Cuando llegó a La 40, la actitud de los jóvenes de la comunidad no era precisamente la más positiva. Pero el padre Camilo no se amedrenta, y pronto lo encontramos trabajando con esta juventud.
Organizó los grupos de oración, una banda para tocar en las ceremonias religiosas, torneos de basketbol y diversas actividades sanas que cambiaron la vida de muchos de estos jóvenes.
Construyó con ellos una escuela de costura, una biblioteca parroquial y creó un comité de limpieza cuyo lema era No tenemos la culpa de ser pobres, pero sí de ser sucios.
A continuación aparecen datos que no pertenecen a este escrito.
(** * Pomodoro timer: the interval state machine of [pomodoro_timer.py]

    A shallow embedding of class [PomodoroTimer]: its fields, the widget
    properties its methods read and write, the methods themselves and the
    countdown loop of [run_timer], followed by the properties of the
    interval state machine.

    Python integers are unbounded and are modelled by [Z]; [divmod] and [%]
    with a positive divisor are [Z.div] and [Z.modulo] (both floor).  Text is
    modelled by [string], one character per code point below 256.

    The program has two kinds of activity: the callbacks of the interface,
    which the event loop runs one at a time, and the countdown threads
    started by [start_timer].  Two views of their runs are given.  In a
    serialised run methods and ticks follow one another, a tick being one
    uninterrupted pass of the countdown loop; this is the state machine of
    the specification.  In an interleaved run every thread advances one
    statement at a time between the callbacks, so that a callback can fall
    inside the [time.sleep] of a tick. *)

From Stdlib Require Import ZArith List String Ascii Bool Lia.
Import ListNotations.

Local Open Scope string_scope.
Local Open Scope Z_scope.

(** ** Python text primitives used by the timer *)

Module PyStr.

(** [str.split(sep)] for a one-character separator: the result is never
    empty, and [n] separators give [n + 1] pieces. *)
Fixpoint split (sep : ascii) (s : string) : list string :=
  match s with
  | EmptyString => [EmptyString]
  | String c r =>
      if Ascii.eqb c sep then EmptyString :: split sep r
      else match split sep r with
           | [] => [String c EmptyString]
           | h :: t => String c h :: t
           end
  end.

(** Characters that [int()] skips around a literal: the C white space
    characters, and NEL and NBSP from the Latin-1 supplement. *)
Definition is_space (c : ascii) : bool :=
  let n := N_of_ascii c in
  ((9 <=? n) && (n <=? 13) || (n =? 32) || (n =? 133) || (n =? 160))%N.

Definition digit_val (c : ascii) : option Z :=
  let n := N_of_ascii c in
  if ((48 <=? n) && (n <=? 57))%N then Some (Z.of_N n - 48) else None.

Fixpoint lstrip (s : string) : string :=
  match s with
  | String c r => if is_space c then lstrip r else s
  | EmptyString => s
  end.

Fixpoint all_space (s : string) : bool :=
  match s with
  | String c r => is_space c && all_space r
  | EmptyString => true
  end.

(** The digits of a literal after its first digit: further digits, each
    optionally preceded by one underscore.  Returns the value read and the
    text left over, or [None] for a misplaced underscore. *)
Fixpoint scan_digits (acc : Z) (s : string) : option (Z * string) :=
  match s with
  | EmptyString => Some (acc, EmptyString)
  | String c r =>
      match digit_val c with
      | Some d => scan_digits (acc * 10 + d) r
      | None =>
          if Ascii.eqb c "_" then
            match r with
            | String c' r' =>
                match digit_val c' with
                | Some d => scan_digits (acc * 10 + d) r'
                | None => None
                end
            | EmptyString => None
            end
          else Some (acc, s)
      end
  end.

(** An unsigned literal followed by optional white space up to the end. *)
Definition unsigned_literal (s : string) : option Z :=
  match s with
  | String c r =>
      match digit_val c with
      | Some d =>
          match scan_digits d r with
          | Some (v, rest) => if all_space rest then Some v else None
          | None => None
          end
      | None => None
      end
  | EmptyString => None
  end.

(** [int(s)] in base ten; [None] stands for [ValueError].  The optional
    limit of the interpreter on the number of digits is not modelled. *)
Definition int (s : string) : option Z :=
  match lstrip s with
  | String c r =>
      if Ascii.eqb c "-" then option_map Z.opp (unsigned_literal r)
      else if Ascii.eqb c "+" then unsigned_literal r
      else unsigned_literal (String c r)
  | EmptyString => None
  end.

Definition digit_char (d : Z) : ascii := ascii_of_N (48 + Z.to_N d).

(** Decimal digits of a non-negative integer, most significant first. *)
Fixpoint dec_digits_aux (fuel : nat) (n : Z) (acc : string) : string :=
  match fuel with
  | O => acc
  | S f =>
      let acc' := String (digit_char (n mod 10)) acc in
      if n / 10 =? 0 then acc' else dec_digits_aux f (n / 10) acc'
  end.

Definition dec_digits (n : Z) : string :=
  dec_digits_aux (S (Z.to_nat (Z.log2 n))) n EmptyString.

(** The format specification [02d]: sign-aware zero padding to width 2. *)
Definition format_02d (n : Z) : string :=
  if n <? 0 then String "-" (dec_digits (- n))
  else
    let d := dec_digits n in
    if (String.length d <? 2)%nat then String "0" d else d.

End PyStr.

(** ** State of a [PomodoroTimer] instance *)

(** The three values [current_mode] takes; [mode_text] is the Python string
    stored in the field and shown in the mode label. *)
Inductive Mode := Pomodoro | ShortBreak | LongBreak.

Definition mode_text (m : Mode) : string :=
  match m with
  | Pomodoro => "Pomodoro"
  | ShortBreak => "Short Break"
  | LongBreak => "Long Break"
  end.

Definition is_pomodoro (m : Mode) : bool :=
  match m with Pomodoro => true | _ => false end.

(** The [state] option of a button. *)
Inductive WState := Normal | Disabled.

Definition is_normal (w : WState) : bool :=
  match w with Normal => true | Disabled => false end.

(** The widget properties that the methods configure or read. *)
Record Widgets := mkWidgets {
  time_label : string;
  mode_label : string;
  start_button : WState;
  pause_button : WState;
  pause_button_text : string;
  custom_button : WState;
  custom_entry : string
}.

Record Timer := mkTimer {
  pomodoro_time : Z;
  short_break_time : Z;
  long_break_time : Z;
  time_left : Z;
  timer_running : bool;
  timer_paused : bool;
  pomodoro_count : Z;
  current_mode : Mode;
  ui : Widgets
}.

(** Why a [ValueError] was raised inside [set_custom_time]. *)
Inductive ValueError :=
| InvalidTimeFormat
| InvalidLiteral (segment : string)
| TimeNotPositive.

(** Calls that leave the instance: the countdown thread started by
    [start_timer], the desktop notification, the alert sound and the error
    dialog. *)
Inductive Effect :=
| SpawnRunTimer
| Notify (title message : string)
| PlayAlert
| ShowError (title : string) (error : ValueError).

(** Field and widget assignments. *)
Definition set_time_left (v : Z) (s : Timer) : Timer :=
  mkTimer (pomodoro_time s) (short_break_time s) (long_break_time s) v
    (timer_running s) (timer_paused s) (pomodoro_count s) (current_mode s) (ui s).
Definition set_timer_running (b : bool) (s : Timer) : Timer :=
  mkTimer (pomodoro_time s) (short_break_time s) (long_break_time s) (time_left s)
    b (timer_paused s) (pomodoro_count s) (current_mode s) (ui s).
Definition set_timer_paused (b : bool) (s : Timer) : Timer :=
  mkTimer (pomodoro_time s) (short_break_time s) (long_break_time s) (time_left s)
    (timer_running s) b (pomodoro_count s) (current_mode s) (ui s).
Definition set_pomodoro_count (n : Z) (s : Timer) : Timer :=
  mkTimer (pomodoro_time s) (short_break_time s) (long_break_time s) (time_left s)
    (timer_running s) (timer_paused s) n (current_mode s) (ui s).
Definition set_current_mode (m : Mode) (s : Timer) : Timer :=
  mkTimer (pomodoro_time s) (short_break_time s) (long_break_time s) (time_left s)
    (timer_running s) (timer_paused s) (pomodoro_count s) m (ui s).
Definition set_ui (w : Widgets) (s : Timer) : Timer :=
  mkTimer (pomodoro_time s) (short_break_time s) (long_break_time s) (time_left s)
    (timer_running s) (timer_paused s) (pomodoro_count s) (current_mode s) w.

Definition with_time_label (t : string) (w : Widgets) : Widgets :=
  mkWidgets t (mode_label w) (start_button w) (pause_button w)
    (pause_button_text w) (custom_button w) (custom_entry w).
Definition with_mode_label (t : string) (w : Widgets) : Widgets :=
  mkWidgets (time_label w) t (start_button w) (pause_button w)
    (pause_button_text w) (custom_button w) (custom_entry w).
Definition with_start_button (b : WState) (w : Widgets) : Widgets :=
  mkWidgets (time_label w) (mode_label w) b (pause_button w)
    (pause_button_text w) (custom_button w) (custom_entry w).
Definition with_pause_button (b : WState) (w : Widgets) : Widgets :=
  mkWidgets (time_label w) (mode_label w) (start_button w) b
    (pause_button_text w) (custom_button w) (custom_entry w).
Definition with_pause_button_text (t : string) (w : Widgets) : Widgets :=
  mkWidgets (time_label w) (mode_label w) (start_button w) (pause_button w)
    t (custom_button w) (custom_entry w).
Definition with_custom_button (b : WState) (w : Widgets) : Widgets :=
  mkWidgets (time_label w) (mode_label w) (start_button w) (pause_button w)
    (pause_button_text w) b (custom_entry w).
Definition with_custom_entry (t : string) (w : Widgets) : Widgets :=
  mkWidgets (time_label w) (mode_label w) (start_button w) (pause_button w)
    (pause_button_text w) (custom_button w) t.

(** ** Methods as state transformers that log their outside calls *)

Definition M (A : Type) : Type := Timer -> A * Timer * list Effect.

Definition ret {A} (a : A) : M A := fun s => (a, s, []).

Definition bind {A B} (m : M A) (k : A -> M B) : M B :=
  fun s =>
    let '(a, s1, e1) := m s in
    let '(b, s2, e2) := k a s1 in
    (b, s2, (e1 ++ e2)%list).

Definition get : M Timer := fun s => (s, s, []).
Definition modify (f : Timer -> Timer) : M unit := fun s => (tt, f s, []).
Definition configure (f : Widgets -> Widgets) : M unit :=
  modify (fun s => set_ui (f (ui s)) s).
Definition emit (e : Effect) : M unit := fun s => (tt, s, [e]).

Declare Scope timer_scope.
Delimit Scope timer_scope with timer.
Notation "x <- m ;; k" := (bind m (fun x => k))
  (at level 61, m at next level, right associativity) : timer_scope.
Notation "m ;; k" := (bind m (fun _ => k))
  (at level 61, right associativity) : timer_scope.
Local Open Scope timer_scope.

(** State and outside calls after running a method. *)
Definition exec {A} (m : M A) (s : Timer) : Timer := snd (fst (m s)).
Definition effects {A} (m : M A) (s : Timer) : list Effect := snd (m s).
Definition value {A} (m : M A) (s : Timer) : A := fst (fst (m s)).

(** [__init__] followed by [setup_ui]. *)
Definition init_ui : Widgets :=
  mkWidgets "00:25:00" "Pomodoro" Normal Disabled "Pause" Normal "".

Definition init : Timer :=
  mkTimer (25 * 60) (5 * 60) (30 * 60) (25 * 60) false false 0 Pomodoro init_ui.

(** [update_time_display]; the redraw by [root.update()] changes no field
    and is left out. *)
Definition time_text (t : Z) : string :=
  let hours := t / 3600 in
  let remainder := t mod 3600 in
  let mins := remainder / 60 in
  let secs := remainder mod 60 in
  PyStr.format_02d hours ++ ":" ++ PyStr.format_02d mins ++ ":" ++ PyStr.format_02d secs.

Definition update_time_display : M unit :=
  s <- get ;;
  configure (with_time_label (time_text (time_left s))).

(** [show_notification] and [play_alert_sound]: every branch hands the
    message to the notifier or to the console, and the sound is played when
    one was loaded; neither touches the instance. *)
Definition show_notification (title message : string) : M unit :=
  emit (Notify title message).

Definition play_alert_sound : M unit := emit PlayAlert.

(** [start_timer]. *)
Definition start_timer : M unit :=
  s <- get ;;
  if negb (timer_running s) then
    modify (set_timer_running true) ;;
    configure (with_start_button Disabled) ;;
    configure (with_pause_button Normal) ;;
    configure (with_custom_button Disabled) ;;
    emit SpawnRunTimer
  else ret tt.

(** [timer_finished]. *)
Definition timer_finished : M unit :=
  s <- get ;;
  (if is_pomodoro (current_mode s) then
     modify (set_pomodoro_count (pomodoro_count s + 1)) ;;
     s1 <- get ;;
     if pomodoro_count s1 mod 4 =? 0 then
       modify (set_current_mode LongBreak) ;;
       modify (fun s => set_time_left (long_break_time s) s)
     else
       modify (set_current_mode ShortBreak) ;;
       modify (fun s => set_time_left (short_break_time s) s)
   else
     modify (set_current_mode Pomodoro) ;;
     modify (fun s => set_time_left (pomodoro_time s) s)) ;;
  s2 <- get ;;
  configure (with_mode_label (mode_text (current_mode s2))) ;;
  update_time_display ;;
  show_notification "Pomodoro Timer" (mode_text (current_mode s2) ++ " started!") ;;
  play_alert_sound.

(** [pause_timer]. *)
Definition pause_timer : M unit :=
  s <- get ;;
  if timer_paused s then
    modify (set_timer_paused false) ;;
    configure (with_pause_button_text "Pause")
  else
    modify (set_timer_paused true) ;;
    configure (with_pause_button_text "Unpause").

(** [reset_timer]. *)
Definition reset_timer : M unit :=
  modify (set_timer_running false) ;;
  modify (set_timer_paused false) ;;
  modify (fun s => set_time_left (pomodoro_time s) s) ;;
  modify (set_current_mode Pomodoro) ;;
  modify (set_pomodoro_count 0) ;;
  update_time_display ;;
  s <- get ;;
  configure (with_mode_label (mode_text (current_mode s))) ;;
  configure (with_start_button Normal) ;;
  configure (fun w => with_pause_button_text "Pause" (with_pause_button Disabled w)) ;;
  configure (with_custom_button Normal).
En pocas palabras, transformó a esta comunidad y trajo esperanza de un futuro mejor para estos jóvenes.
Cuando el papa Juan Pablo II, en una misa en la Catedral Primada de América, anunció su designación como obispo, no nos causó sorpresa, porque quienes conocemos su trayectoria, sabemos que su vida ha sido un ministerio de servicio a Dios, a la iglesia Católica y a la gente de nuestro país.
Invitación a celebración
Los organizadores de la celebración en la Catedral de Santo Domingo manifestaron que con la misma se busca que puedan compartir con monseñor Antonio Camilo los moradores del sector de Cristo Rey, los militares de la Fuerza Aérea a los que él le dio asistencia espiritual, los empresarios que le acompañaron en sus labores sociales, especialmente los que congregaron en el que denominaron Grupo Acción y la Cámara Americana del Comercio.
Para los moradores de Cristo Rey han sido habilitadas varios autobuses que transportarán de manera gratuita a los que quieran ir a la Catedral.